The Federal Trade Commission has issued a $1.5 million fine against online pharmacy and telehealth provider GoodRx for allegedly sharing the private health data of its customers with Google, Facebook, and other third parties without consent. GoodRx has additionally agreed to an unprecedented provision that will ban the company from further sharing consumer health data with third parties for advertising. The FTC’s complaint comes after investigations by Consumer Reports and Gizmodo first discovered in 2020 that GoodRx was nonconsensually sharing the private health information of its customers with more than 20 companies.

In a complaint filed by the Department of Justice on Wednesday, the FTC accuses GoodRx of violating its own privacy promises and the FTC’s Health Breach Notification Rule by failing to notify those using its services that their private health information, such as their medical conditions and prescription medications, was being disclosed to advertising companies and third-party platforms.

The complaint alleges GoodRx shared consumer health data with Facebook, Google, Criteo, Branch, and Twilio since at least 2017, despite promising users that their information would never be disclosed to advertisers or other third parties. This information was allegedly used to target GoodRx’s users with personalized advertisements specific to their medications and health on Facebook and Instagram. The complaint also claims that the online pharmacy falsely misrepresented its HIPAA compliance.

GoodRx did not admit any wrongdoing in its statement responding to the FTC, claiming that it agreed to the settlement to “avoid the time and expense of protracted litigation.”

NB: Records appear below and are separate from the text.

(* ===== verification/Pipeline.v ===== *)
(** p4rt_app/p4runtime: the forwarding pipeline of the server ([p4runtime_impl.cc],
    [p4info_verification.cc]).  A config is checked and translated; the first one configures the tables of
    the OrchAgent, a later one is reconciled with the program in force; the server's own state changes only
    when the switch has accepted the change. *)
From S2P Require Import Prelude Abseil NetAddr NetAddrText IrUtils EntityKeys IrData Annotations TableTypes IrProgram IrTranslation IrRoundtrip Unsupported Schema ResourceUtilization AppDb AclTable Hashing Reconcile WritePath PortTranslation SonicWrite.
From S2P Require SdnController.

(** * Operations on a state that may fail *)

(** A status or value with the state that is left, also after a failure. *)
Definition St (S A : Type) : Type := S → result A * S.

Section state.
Context {S : Type}.
#[global] Instance St_ret : MRet (St S) := λ A a s, (Ok a, s).
#[global] Instance St_bind : MBind (St S) := λ A B f m s,
  match m s with
  | (Ok a, s) => f a s
  | (Err e, s) => (Err e, s)
  | (Die, s) => (Die, s)
  end.
Definition lift {A} (r : result A) : St S A := λ s, (r, s).
Definition get {A} (f : S → A) : St S A := λ s, (Ok (f s), s).
Definition update_state (f : S → S) : St S unit := λ s, (Ok tt, f s).

(** A loop that stops at the first failure. *)
Fixpoint for_each {A} (f : A → St S unit) (l : list A) : St S unit :=
  match l with
  | [] => mret tt
  | a :: l => _ ← f a; for_each f l
  end.

(** An operation on a part of the state. *)
Definition zoom {T A} (view : S → T) (set : T → S → S) (m : St T A) : St S A := λ s,
  let '(r, t) := m (view s) in (r, set t s).

(** [EnterCriticalState]: the failure becomes INTERNAL. *)
Definition critical {A} (m : St S A) : St S A := λ s,
  match m s with
  | (Err _, s) => (Err kInternal, s)
  | rs => rs
  end.
End state.

(** * Configs *)

Record ForwardingPipelineConfig := mkConfig {
  p4info : P4.P4Info;
  p4_device_config : str;
  cookie : option Z;
}.

Inductive Action := VERIFY | VERIFY_AND_COMMIT | COMMIT | RECONCILE_AND_COMMIT | OTHER_ACTION (n : Z).
Record SetForwardingPipelineConfigRequest := mkSetConfig {
  set_header : SdnController.RequestHeader;
  set_action : Action;
  config : option ForwardingPipelineConfig;
}.

Inductive ResponseType := ALL | COOKIE_ONLY | P4INFO_AND_COOKIE | DEVICE_CONFIG_AND_COOKIE | OTHER_TYPE (n : Z).
Record GetForwardingPipelineConfigRequest := mkGetConfig {
  get_header : SdnController.RequestHeader;
  response_type : ResponseType;
}.
(** The fields of the config in the response. *)
Record ConfigResponse := mkConfigResponse {
  response_p4info : option P4.P4Info;
  response_device_config : str;
  response_cookie : option Z;
}.

(** The code outside of the repository: p4-constraints, the comparisons of protobuf messages, the embedded
    schema, files, and the clock. *)
Class PipelineLibraries (C Storage : Type) := {
  P4ToConstraintInfo : P4.P4Info → result C;
  SameIrP4Info : IrP4Info → IrP4Info → bool;
  ComparePacketMetadata : list P4.ControllerPacketMetadata → list P4.ControllerPacketMetadata → bool;
  SupportedSchema : result P4InfoVerificationSchema;
  ReadProtoFromFile : str → Storage → result ForwardingPipelineConfig;
  SaveProtoToFile : str → ForwardingPipelineConfig → Storage → result unit * Storage;
  NowUnixNanos : Storage → str;
}.

(** What is read from the tables of the application database, for the P4RT table and for the others. *)
Class AppDbReads := {
  GetAllP4TableEntryKeys : gmap str FieldValues → list str;
  ReadP4TableEntry : gmap str FieldValues → IrP4Info → str → result Ir.TableEntry;
  GetAllAppDbPacketReplicationTableEntries : gmap str FieldValues → result (list Ir.PacketReplicationEngineEntry);
  GetAllAppDbVrfTableEntries : NotifiedTable → result (list Ir.TableEntry);
  GetAllAppDbVlanTableEntries : NotifiedTable → result (list Ir.TableEntry);
  GetAllAppDbVlanMemberTableEntries : NotifiedTable → result (list Ir.TableEntry);
}.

“We had used vendor technologies to advertise in a way that we believe was compliant with all applicable regulations and that remains common practice among many health, consumer and government websites,” said GoodRx. The online pharmacy also claims that the settlement focuses on “an old issue that was proactively addressed almost three years ago,” prior to the FTC’s inquiry. However, Gizmodo says The Markup’s Backlight tool shows that GoodRx.com continued to share consumer information with advertising companies and has since added new advertising partners since the original investigation in 2020.

The FTC’s order is still subject to approval by the federal court, but should it pass, it could have a profound effect on the legality of advertising practices within the health and medical industry.

“Health apps and websites have been giving away our personal data for years without consequence,” said Justin Brookman, director of technology policy at Consumer Reports (via The Independent). “This case should be a turning point — now companies have to understand that sharing customer data without clear permission will lead to investigations and fines.”

The practice of sharing consumer data with third parties without consent is fairly common across health apps and services. However, this case marks the first time since it was introduced back in 2009 that the FTC has sought to enforce its Health Breach Notification Rule, which mandates that companies inform consumers regarding unauthorized access to their personal health records. The FTC has previously said that the Health Breach Notification Rule could also be applied to consumer tech that isn’t covered by HIPAA — such as fitness trackers and health or diet apps.

“Digital health companies and mobile apps should not cash in on consumers’ extremely sensitive and personally identifiable health information,” said Samuel Levine, director of the FTC’s Bureau of Consumer Protection. “The FTC is serving notice that it will use all of its legal authority to protect American consumers’ sensitive data from misuse and illegal exploitation.”